» **DIRECTIONS**
Only one stretch of the data below is wanted: the lines starting at the one with "Definition NewState : State" and ending at the one with "Definition applyBlock (s", both included, given again exactly.

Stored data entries
──────────

(* ===== verification/Ledger.v ===== *)
(** [pkg/ledger]: balances and nonces, and the graph of blocks.

    The graph is one of the library [dominikbraun/graph], with [graphmdbx] as
    its store: the library is a parameter ([GraphLib], and an argument of the
    two functions that sort and search), whose documentation is
    [GraphLibLaws].  The storage provider is the state of the calls; the
    functions read the clock from the argument [now]. *)
From Stdlib Require Import Strings.Byte.
From S2P Require Import Prelude Bytes Hashes Types Signatures Transactions Blocks Storage GraphStore.

(** * state.go *)
Record State := {
  st_balances : gmap bytes Z;
  st_nonces : gmap bytes Z;
}.
Definition NewState : State := {| st_balances := ∅; st_nonces := ∅ |}.

Definition GetBalance (s : State) (address : Address) : Z :=
  default 0 (st_balances s !! Address_Hex address).
Definition UpdateBalance (s : State) (address : Address) (amount : Z) : State :=
  let addrStr := Address_Hex address in
  let currentBalance := default 0 (st_balances s !! addrStr) in
  let newBalance := i64 (i64 currentBalance + amount) in
  let newBalance := if newBalance <? 0 then 0 else newBalance in
  {| st_balances := <[addrStr := u64 newBalance]> (st_balances s); st_nonces := st_nonces s |}.
Definition GetNonce (s : State) (address : Address) : Z :=
  default 0 (st_nonces s !! Address_Hex address).
Definition IncrementNonce (s : State) (address : Address) : State :=
  let addrStr := Address_Hex address in
  {| st_balances := st_balances s;
     st_nonces := <[addrStr := u64 (default 0 (st_nonces s !! addrStr) + 1)]> (st_nonces s) |}.

(** The body of the loop of [applyBlock]. *)
Definition apply_tx (validatorID : Address) (s : State) (tx : Transaction) : State :=
  let s := UpdateBalance s (tx_Sender tx) (i64 (- i64 (u64 (tx_Amount tx + tx_Fee tx)))) in
  let s := IncrementNonce s (tx_Sender tx) in
  let s := UpdateBalance s (tx_Recipient tx) (i64 (tx_Amount tx)) in
  UpdateBalance s validatorID (i64 (tx_Fee tx)).
Definition applyBlock (s : State) (block : Block) : State :=
  fold_left (apply_tx (b_ValidatorID block)) (b_Transactions block) s.

(** The loop of [AddBlock] over the transactions of a genesis block. *)
Definition apply_allocations (s : State) (block : Block) : State :=
  fold_left (fun s tx => UpdateBalance s (tx_Recipient tx) (i64 (tx_Amount tx)))
    (b_Transactions block) s.

(** * constants.go, utils.go *)
Definition MaxTimeDrift : Z := 15 * 60.

Fixpoint blockHashMeetsTarget (hash target : Hash) : bool :=
  match hash, target with
  | h :: hash, t :: target =>
      if Z_of_byte h <? Z_of_byte t then true
      else if Z_of_byte t <? Z_of_byte h then false
      else blockHashMeetsTarget hash target
  | _, _ => true
  end.
Definition CalculateTarget (difficulty : Z) : Hash :=
  replicate (Z.to_nat HashSize) (byte_of_Z 255).

(** * The graph library *)
Class GraphLib (P EP : Type) := {
  g_AddVertex : Block -> io P unit;
  g_AddEdge : Hash -> Hash -> io P unit;
  g_Vertex : P -> Hash -> res Block;
  g_AdjacencyMap : P -> res (gmap Hash (gmap Hash (Edge EP)));
  g_CreatesCycle : P -> Hash -> Hash -> res bool;
}.

(** * ledger.go *)
Record Ledger (P : Type) := { l_storage : P; l_state : State }.
Arguments l_storage {P}. Arguments l_state {P}. Arguments Build_Ledger {P}.

Section Ledger.
Context {P EP : Type} `{!Provider P, !GraphLib P EP}.
Implicit Types (l : Ledger P).

Definition NewLedger (storage : P) : Ledger P := {| l_storage := storage; l_state := NewState |}.

Definition on_graph {A} (m : io P A) : io (Ledger P) A := fun l =>
  let '(p, r) := m (l_storage l) in ({| l_storage := p; l_state := l_state l |}, r).
Definition on_state (f : State -> State) : io (Ledger P) unit := fun l =>
  ({| l_storage := l_storage l; l_state := f (l_state l) |}, Ok tt).
(** [if err != nil && !errors.Is(err, target) { return fmt.Errorf(text, err) }]. *)
Definition tolerate {S} (target : error) (text : string) (m : io S unit) : io S unit := fun s =>
  match m s with
  | (s, Err e) => (s, if errors_is e target then Ok tt else Err (ErrWrap text e))
  | r => r
  end.

(** * block.go *)
Definition add_genesis_block (block : Block) : io (Ledger P) unit :=
  _ ← tolerate ErrVertexAlreadyExists "failed to add genesis block to graph"
    (on_graph (g_AddVertex block));
  value ← io_wrap "failed to serialize genesis block" (io_lift (Block_Serialize block));
  _ ← io_wrap "failed to store genesis block in database"
    (on_graph (set_key (Hash_Bytes (b_Hash block)) value));
  on_state (fun s => apply_allocations s block).

Definition add_next_block (block : Block) : io (Ledger P) unit :=
  _ ← on_state (fun s => applyBlock s block);
  _ ← tolerate ErrVertexAlreadyExists "failed to add vertex to graph"
    (on_graph (g_AddVertex block));
  createsCycle ← io_wrap "failed to check for cycles"
    (io_read (fun l => g_CreatesCycle (l_storage l) (b_PreviousHash block) (b_Hash block)));
  _ ← io_lift (ensure (negb createsCycle) (ErrMsg "adding block %s would create a cycle"));
  tolerate ErrEdgeAlreadyExists "failed to add edge from %s to %s"
    (on_graph (g_AddEdge (b_PreviousHash block) (b_Hash block))).

Definition Ledger_AddBlock (block : Block) : io (Ledger P) unit :=
  if IsZeroHash (b_PreviousHash block) then add_genesis_block block else add_next_block block.

Definition getBlock l (hash : Hash) : res Block :=
  wrap "failed to retrieve block from graph" (g_Vertex (l_storage l) hash).
Definition Ledger_GetBlock l (hash : Hash) : res Block := getBlock l hash.

(** The loops over the adjacency map visit it in the order [ord], and the edges
    of a vertex [h] in the order [iord h]. *)
Definition edges_in_order (m : gmap Hash (gmap Hash (Edge EP))) (ord : list Hash)
    (iord : Hash -> list Hash) : list (Edge EP) :=
  h ← ord; match m !! h with
           | Some edges => omap (fun t => edges !! t) (iord h)
           | None => []
           end.

Definition Ledger_GetBlockByIndex l (ord : list Hash) (iord : Hash -> list Hash) (index : Z)
    : res Block :=
  adjacencyMap ← wrap "failed to get adjacency map" (g_AdjacencyMap (l_storage l));
  (fix search (edges : list (Edge EP)) : res Block :=
     match edges with
     | [] => Err (ErrMsg "block with index %d not found")
     | edge :: edges =>
         match g_Vertex (l_storage l) (e_Target edge) with
         | Ok block => if b_Index block =? index then Ok block else search edges
         | Err _ => search edges
         | Panic => Panic
         end
     end) (edges_in_order adjacencyMap ord iord).

Fixpoint first_leaf l (m : gmap Hash (gmap Hash (Edge EP))) (ord : list Hash) : res Block :=
  match ord with
  | [] => Err (ErrMsg "failed to find the latest block")
  | blockHash :: ord =>
      match m !! blockHash with
      | Some edges =>
          if (size edges =? 0)%nat
          then wrap "failed to retrieve latest block from graph" (g_Vertex (l_storage l) blockHash)
          else first_leaf l m ord
      | None => first_leaf l m ord
      end
  end.
Definition Ledger_GetLatestBlock l (ord : list Hash) : res Block :=
  adjacencyMap ← wrap "failed to get adjacency map" (g_AdjacencyMap (l_storage l));
  first_leaf l adjacencyMap ord.

(** * chain.go *)
Definition Ledger_ValidateChain (TopologicalSort : P -> res (list Hash)) l : res bool :=
  match TopologicalSort (l_storage l) with
  | Ok _ => Ok true
  | Err e => if bool_decide (e = ErrMsg "graph contains at least one cycle")
             then Err (ErrMsg "ledger contains cycles")
             else Err (ErrWrap "failed to perform topological sort" e)
  | Panic => Panic
  end.

(** * traversal.go *)
Definition collect_block l (blocksMap : gmap Hash Block) (vertexID : Hash) : res (gmap Hash Block) :=
  match g_Vertex (l_storage l) vertexID with
  | Ok block => Ok (<[vertexID := block]> blocksMap)
  | Err _ => Ok blocksMap
  | Panic => Panic
  end.
Definition Ledger_ListBlocks l (ord ord2 : list Hash) (iord : Hash -> list Hash)
    (ord3 : gmap Hash Block -> list Hash) : res (list Block) :=
  adjacencyMap ← wrap "failed to get adjacency map" (g_AdjacencyMap (l_storage l));
  blocksMap ← fold_res (collect_block l) ∅ ord;
  blocksMap ← fold_res (fun (blocksMap : gmap Hash Block) edge =>
    match blocksMap !! e_Target edge with
    | Some _ => Ok blocksMap
    | None => collect_block l blocksMap (e_Target edge)
    end) blocksMap (edges_in_order adjacencyMap ord2 iord);
  Ok (omap (fun h => blocksMap !! h) (ord3 blocksMap)).

(** [BFS] threads the variables of the visiting closure. *)
Definition Ledger_TraverseSuccessors
    (BFS : forall S, P -> Hash -> (S -> Hash -> S * bool) -> S -> res S)
    l (hash : Hash) : res (list Block) :=
  r ← wrap "failed to traverse successors" (BFS _ (l_storage l) hash
    (fun '(visited, successors) u =>
       if Hash_Equal u hash then ((visited, successors), false)
       else if bool_decide (u ∈ visited) then ((visited, successors), false)
       else
         let visited := u :: visited in
         match g_Vertex (l_storage l) u with
         | Ok block => ((visited, successors ++ [block]), false)
         | _ => ((visited, successors), true)
         end) (([] : list Hash), ([] : list Block)));
  Ok r.2.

──────────

» **WRITTEN SOLUTION**
Definition NewState : State := {| st_balances := ∅; st_nonces := ∅ |}.

Definition GetBalance (s : State) (address : Address) : Z :=
  default 0 (st_balances s !! Address_Hex address).
Definition UpdateBalance (s : State) (address : Address) (amount : Z) : State :=
  let addrStr := Address_Hex address in
  let currentBalance := default 0 (st_balances s !! addrStr) in
  let newBalance := i64 (i64 currentBalance + amount) in
  let newBalance := if newBalance <? 0 then 0 else newBalance in
  {| st_balances := <[addrStr := u64 newBalance]> (st_balances s); st_nonces := st_nonces s |}.
Definition GetNonce (s : State) (address : Address) : Z :=
  default 0 (st_nonces s !! Address_Hex address).
Definition IncrementNonce (s : State) (address : Address) : State :=
  let addrStr := Address_Hex address in
  {| st_balances := st_balances s;
     st_nonces := <[addrStr := u64 (default 0 (st_nonces s !! addrStr) + 1)]> (st_nonces s) |}.

(** The body of the loop of [applyBlock]. *)
Definition apply_tx (validatorID : Address) (s : State) (tx : Transaction) : State :=
  let s := UpdateBalance s (tx_Sender tx) (i64 (- i64 (u64 (tx_Amount tx + tx_Fee tx)))) in
  let s := IncrementNonce s (tx_Sender tx) in
  let s := UpdateBalance s (tx_Recipient tx) (i64 (tx_Amount tx)) in
  UpdateBalance s validatorID (i64 (tx_Fee tx)).
Definition applyBlock (s : State) (block : Block) : State :=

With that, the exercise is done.